Google has gone this route before, and not successfully, having purchased Motorola Mobility for about $12.5 billion in 2012, before selling it off to Lenovo for a fraction of the price only a couple of years later. Google did hold on to patents.

This deal does have some parallels to Google’s previous forays into the smartphone market, but “perhaps it could be different this time,” said David McQueen, research director at ABI Research.

“What is in Google’s favor this time is that it is buying just a part of HTC, and it is a part that can help it deliver smartphones with a premium, elegant industrial design while also providing much tighter integration between hardware, the Android OS and Google’s services.”

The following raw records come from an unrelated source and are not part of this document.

Definition extension_for (mime : string) : string :=
  if mime =s "image/jpeg" then "jpg"
  else if mime =s "image/png" then "png"
  else if mime =s "image/gif" then "gif"
  else if mime =s "image/webp" then "webp"
  else if mime =s "application/pdf" then "pdf"
  else if mime =s "application/json" then "json"
  else if mime =s "text/plain" then "txt"
  else "bin".

Definition sanitize_filename (name : string) : string :=
  let cleaned := of_chars (take 255
    (List.filter (fun c => negb (is_control c) && negb (c =? 47)%Z && negb (c =? 92)%Z)%bool (chars name))) in
  let trimmed := trim cleaned in
  if trimmed =s "" then "unnamed_file" else trimmed.

Definition normalize_visibility (value : string) : outcome string AppError :=
  let v := to_ascii_lowercase (trim value) in
  if ((v =s "") || (v =s "private"))%bool then Ok "private"
  else if v =s "public" then Ok "public"
  else Err (BadRequest ("Unknown visibility '" +:+ v +:+ "' (expected 'private' or 'public')")).

(** ** Statements *)

Definition fr_id (r : FileRow) : Uuid := f_id (fr_record r).
Definition fr_live (r : FileRow) : bool := is_none (fr_deleted_at r).
Definition fr_ready (r : FileRow) : bool := f_status (fr_record r) =s "ready".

Most likely, Google made this deal to “guarantee capacity and resources such that the previous ramp-up problems that occurred with Pixel do not happen again,” said Richard Windsor, an analyst at Edison Investment Research. “This will also provide the infrastructure and distribution to produce Pixel smartphones in high volumes, something with which last year’s product really struggled.”

 

For its part, HTC was an early Android mainstay, and has had a strong track record in delivering phones that garnered critical approval. The problem, though, is that over the last several years, HTC branded phones have barely moved the needle sales-wise, as the company not only lost ground to the most dominant of all the Android players, Samsung, but also to various Chinese rivals such as Huawei.

To that end, the deal “also makes sense for HTC as the company has been struggling to make a commercial impact in the smartphone market for some time despite being one of the most aggressive OEMs in adopting technology innovation,” McQueen said. “However, it will be a continuing struggle for HTC’s remaining smartphone business to remain competitive in the market, and the company could be squeezed even further if it also hives off its Vive VR business.”

A Google-HTC deal, either a wholesale takeover or an acquisition of assets, had been expected. Wednesday the Taiwan Stock Exchange said that trading would be halted starting Thursday “pending the release of material information.”